Me llamo Beatriz Caselli, tengo sesenta y cuatro años y una historia en la que no hay situaciones trágicas.
Cuando tenía seis años fui por primera vez sola a  visitar a mis abuelos que vivían a la vuelta. Mi madre me acompañó hasta la puerta y al llegar yo a la esquina la saludé con la mano. Apenas unos pasos después del saludo un hombre me arrinconó, balbuceó algo que no entendí y abrió su sobretodo. Me escurrí contra el cerco de ligustrinas y corrí sin parar hasta la casa de mi abuela.
Después mi madre dijo que alguna vez le había pasado un episodio como ese a ella y a mis tías también. Que nunca falta un degenerado y que por eso era mejor no andar sola por la calle, evitar la hora de la siesta y, llegado el caso correr. Yo lo había hecho muy bien.
Pronto supe que también debía evitar quedarme sola con un primo bastante mayor que bajaba el cierre del pantalón y me invitaba a acariciar su “¿viste qué lindo?”. Pero esto nunca lo conté.

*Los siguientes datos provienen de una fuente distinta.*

(** X27: [fetchImageUrl] changes no key of the contacts and nothing but
    the contacts; for a contact the store knows, a url fetched once is
    served from the store from then on, whatever socket a later fetch is
    given. *)
Theorem fetchImageUrl_cached (s : Store.t) (jid jid' : string)
    (sock sock' : option Socket.t) :
  Jid.jidNormalizedUser (Some jid') = Jid.jidNormalizedUser (Some jid) ->
  let s1 := fst (Store.fetchImageUrl config s jid sock) in
  OMap.keys (Store.contacts s1) = OMap.keys (Store.contacts s) /\
  Store.set_contacts s1 (Store.contacts s) = s /\
  forall url,
    is_Some (OMap.get (Jid.jidNormalizedUser (Some jid)) (Store.contacts s)) ->
    snd (Store.fetchImageUrl config s jid sock) = Some url ->
    Store.fetchImageUrl config s1 jid' sock' = (s1, Some url).
Proof.
  intros Hjid s1. subst s1.
  unfold Store.fetchImageUrl. rewrite Hjid.
  set (id := Jid.jidNormalizedUser (Some jid)) in *.
  destruct (OMap.get id (Store.contacts s)) as [c|] eqn:Hc.
  - destruct (Contact.imgUrl c) as [u|] eqn:Hu; cbn [fst snd].
    + split; [reflexivity |]. split; [now destruct s |].
      intros url _ [= <-]. now rewrite Hc, Hu.
    + cbn [Store.contacts Store.set_contacts].
      split; [now rewrite omap_keys_set, Hc |]. split; [now destruct s |].
      intros url _ Hurl. rewrite omap_get_set, String.eqb_refl.
      cbn [Contact.imgUrl]. now rewrite Hurl.
  - cbn [fst snd]. split; [reflexivity |]. split; [now destruct s |].
    intros url [? H]. discriminate H.
Qed.

(** X28: a [messages.update] for a message the store does not hold,
    under an identifier that is not the name of an inherited member, is
    logged and dropped: every message is read as before.  (No message is
    stored under such a name.) *)
Theorem messages_update_unknown (s : Store.t) (update : WAMessage.update)
    (key : MessageKey.t) (jid mid : string) :
  Store.messages_plain s ->
  MessageKey.remoteJid key = Some jid ->
  MessageKey.id key = Some mid ->
  Js.inherited mid = false ->
  Store.loadMessage s jid mid = None ->
  let r := handle (Store.messages_update [(update, key)]) s in
  snd r = [(Store.debug, "got update for non-existant message")] /\
  forall jid' id', Js.inherited id' = false ->
                   Store.loadMessage (fst r) jid' id' = Store.loadMessage s jid' id'.
Proof.
  intros _ Hjid Hid _ Hload r. subst r.
  cbn [Store.handle Store.on_messages_update fold_left]. unfold Store.messages_update1.
  rewrite Hjid, Hid. cbn [prop_name default from_option].
  unfold Store.loadMessage in Hload.
  set (j := Jid.jidNormalizedUser (Some jid)) in *.
  unfold Store.assertMessageList.
  assert (forall list upd,
            Store.messages s !! j = Some list \/
            (Store.messages s !! j = None /\ list = Store.makeMessagesDictionary) ->
            OrderedDictionary.updateAssign Store.waMessageID WAMessage.assign list
              mid upd = (list, false)) as Hupd.
  { intros list upd Hlist. unfold OrderedDictionary.updateAssign.
    destruct Hlist as [Hlist | [_ ->]]; [| reflexivity].
    rewrite Hlist in Hload. cbn [mbind option_bind] in Hload.
    unfold OrderedDictionary.get in Hload.
    destruct (OrderedDictionary.dict list !! mid) as [p|]; [| reflexivity].
    cbn [mbind option_bind] in Hload. now rewrite Hload. }
  destruct (Store.messages s !! j) as [list|] eqn:Hj.
  - rewrite Hupd by now left. cbn [fst snd app]. split; [reflexivity |].
    intros jid' id' _. unfold Store.loadMessage.
    cbn [Store.messages Store.set_messages]. now rewrite insert_id.
  - rewrite Hupd by now right. cbn [fst snd app]. split; [reflexivity |].
    intros jid' id' _. unfold Store.loadMessage.
    cbn [Store.messages Store.set_messages]. rewrite insert_insert_eq.
    destruct (decide (j = Jid.jidNormalizedUser (Some jid'))) as [<- | Hne].
    + now rewrite lookup_insert_eq, Hj.
    + now rewrite lookup_insert_ne.
Qed.

Lemma assign_self (c : Contact.t) : Contact.assign c c = c.
Proof.
  destruct c as [i [n|] [f|] [u|]]; reflexivity.
Qed.
(** C7 (amended). Slicing a Leaderboard with a zero step raises
    [ValueError]. With any other step it gives a new Leaderboard with the
    parent's method, mapname, mode, difficulty, total, raw payload, date,
    player and season, whose scores are Python's slice of the parent's
    scores: with no step or step 1 a contiguous run of the parent's scores
    in their order; with a negative step [k] the parent's scores at the
    indices [b], [b + k], [b + 2k], ..., which decrease, so the order is
    reversed, and [[::-1]] is exactly the reversed list. *)
Theorem C7_slice_keeps_metadata (lb : Leaderboard) (start stop step : option Z) :
  (step = Some 0 -> Leaderboard_getitem_slice lb start stop step = Err ValueError) /\
  (step <> Some 0 ->
  exists lb', Leaderboard_getitem_slice lb start stop step = Ok lb' /\
    lb_method lb' = lb_method lb /\ lb_mapname lb' = lb_mapname lb /\
    lb_mode lb' = lb_mode lb /\ lb_difficulty lb' = lb_difficulty lb /\
    lb_total lb' = lb_total lb /\ lb_raw lb' = lb_raw lb /\ lb_date lb' = lb_date lb /\
    lb_player lb' = lb_player lb /\ lb_season lb' = lb_season lb /\
    py_slice (lb_scores lb) start stop step = Ok (lb_scores lb') /\
    ((step = None \/ step = Some 1) ->
     exists b n, lb_scores lb' = firstn n (skipn b (lb_scores lb))) /\
    (forall k, step = Some k -> k < 0 ->
     exists b n,
       (forall j, (j < n)%nat -> 0 <= b + k * Z.of_nat j < Z.of_nat (length (lb_scores lb))) /\
       map Some (lb_scores lb')
       = map (fun j => nth_error (lb_scores lb) (Z.to_nat (b + k * Z.of_nat j))) (seq 0 n)) /\
    (step = Some (-1) -> start = None -> stop = None -> lb_scores lb' = rev (lb_scores lb))).
Proof.
  assert (Hseason : opt_int (opt_to_pyval (lb_season lb)) = Ok (lb_season lb))
    by (destruct (lb_season lb); reflexivity).
  split.
  { intros ->. unfold Leaderboard_getitem_slice, Leaderboard_init. simpl py_int.
    rewrite rbind_ok, Hseason, rbind_ok, rbind_ok.
    unfold py_slice, slice_indices. reflexivity. }
  intros Hs.
  destruct (slice_indices_ok (Z.of_nat (length (lb_scores lb))) start stop step Hs)
    as [b [e [k Hi]]].
  unfold Leaderboard_getitem_slice, Leaderboard_init. simpl py_int. rewrite rbind_ok.
  rewrite Hseason, rbind_ok, rbind_ok.
  unfold py_slice. rewrite Hi, rbind_ok. cbn beta iota zeta.
  eexists. split; [reflexivity |].
  simpl. do 10 (split; [reflexivity |]).
  split; [| split].
  - intros Hst.
    destruct (slice_indices_step_one _ _ _ _ _ _ _ (Zle_0_nat _) Hst Hi) as [-> Hb].
    exists (Z.to_nat b), (Z.to_nat (slice_length b e 1)).
    apply take_steps_one. exact Hb.
  - intros k0 -> Hk0.
    destruct (slice_indices_neg _ _ _ _ _ _ _ (Zle_0_nat _) Hk0 Hi) as [-> [Hb He]].
    exists b, (Z.to_nat (slice_length b e k0)).
    split.
    + intros j Hj. exact (slice_neg_range _ _ _ _ j Hk0 Hb He Hj).
    + apply take_steps_map. intros j Hj. exact (slice_neg_range _ _ _ _ j Hk0 Hb He Hj).
  - intros -> -> ->.
    set (l := lb_scores lb) in *.
    unfold slice_indices in Hi. cbn beta iota zeta in Hi.
    change (-1 =? 0) with false in Hi. change (-1 <? 0) with true in Hi.
    cbn iota in Hi. injection Hi as <- <- <-.
    unfold slice_length. change (-1 <? 0) with true. cbn iota.
    destruct (-1 <? Z.of_nat (length l) - 1) eqn:E.
    + apply Z.ltb_lt in E. change (- -1) with 1. rewrite Z.div_1_r.
      replace (Z.to_nat (Z.of_nat (length l) - 1 - -1 - 1 + 1)) with (length l) by lia.
      rewrite take_steps_rev by lia. rewrite firstn_all. reflexivity.
    + apply Z.ltb_ge in E.
      destruct l as [| x l']; [reflexivity | simpl length in E; lia].
Qed.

A los dieciséis años, una tarde fui con una amiga al museo de la casa de gobierno. No sabíamos que faltaban pocos minutos para el cierre, ni que habían salido los últimos visitantes. El museo era un túnel y, cuando llegamos al fondo se apagaron las luces. Tuvimos que hacer el zigzag del regreso en completa oscuridad. Dos veces encendieron las luces por unos segundos y recuperamos cierta orientación. Escuchábamos las risas contenidas de los hombres que nos habían cobrado la entrada. Éramos tan ingenuas que avanzábamos con cuidado para no dañar las vitrinas y las porcelanas de la exposición. Nuestros padres no consideraron hacer una denuncia. El episodio se comentó como una broma de mal gusto.
Bastante después, cuando mis hijos eran chiquitos, yo daba clases en un instituto de formación docente; dos veces por semana volvía tarde a casa. Eran cuadras oscuras así que mi marido me esperaba en la parada del colectivo. Lo hizo hasta que decidí seguir estudiando y me inscribí en un seminario.
-Si te da el cuero para salir por gusto también te da el cuero para volver sola- dijo. 
Desde entonces, al llegar a casa lo encontraba dormido.
Pasaron los años. No recuerdo cuándo empezó a decirme “quién te creés que sos”. Quién me creía que era para hacer o para decidir con lo poco que ganaba como docente.
Durante el trámite de divorcio aún se resistía a la división de bienes en partes iguales: yo no había aportado a la economía familiar tanto como él.

Esa fue la primera vez que alguien me explicó: lo hace porque sos mujer.

El último episodio que quiero contar es muy reciente. Hacía un año que estaba en pareja con un hombre de mi edad. Esa noche cenábamos con colegas suyos; psicoanalistas lacanianos. Mujeres y varones. Y un colega gay con su pareja de muchos años.
Conversaban sobre un congreso en el que habían estado pocas semanas antes, en Río.  Me llamó la atención que, varias veces, cuando mencionaban a colegas mujeres que habían visto o conocido en el congreso, decían: una histérica.
Entonces pregunté si habían encontrado también algún varón histérico.  
-Cuidado con ella que es lectora de Virginia Woolf- les advirtió mi pareja con las manos en alto.
-¡Uh!- fue la respuesta a coro.
Pregunté si dudaban de la vigencia del patriarcado y estalló una carcajada unánime.
De allí en más la diversión de la noche consistió en atribuir al patriarcado cuanto surgiera en la conversación: desde el precio del vino que tomábamos, hasta la humedad de Buenos Aires.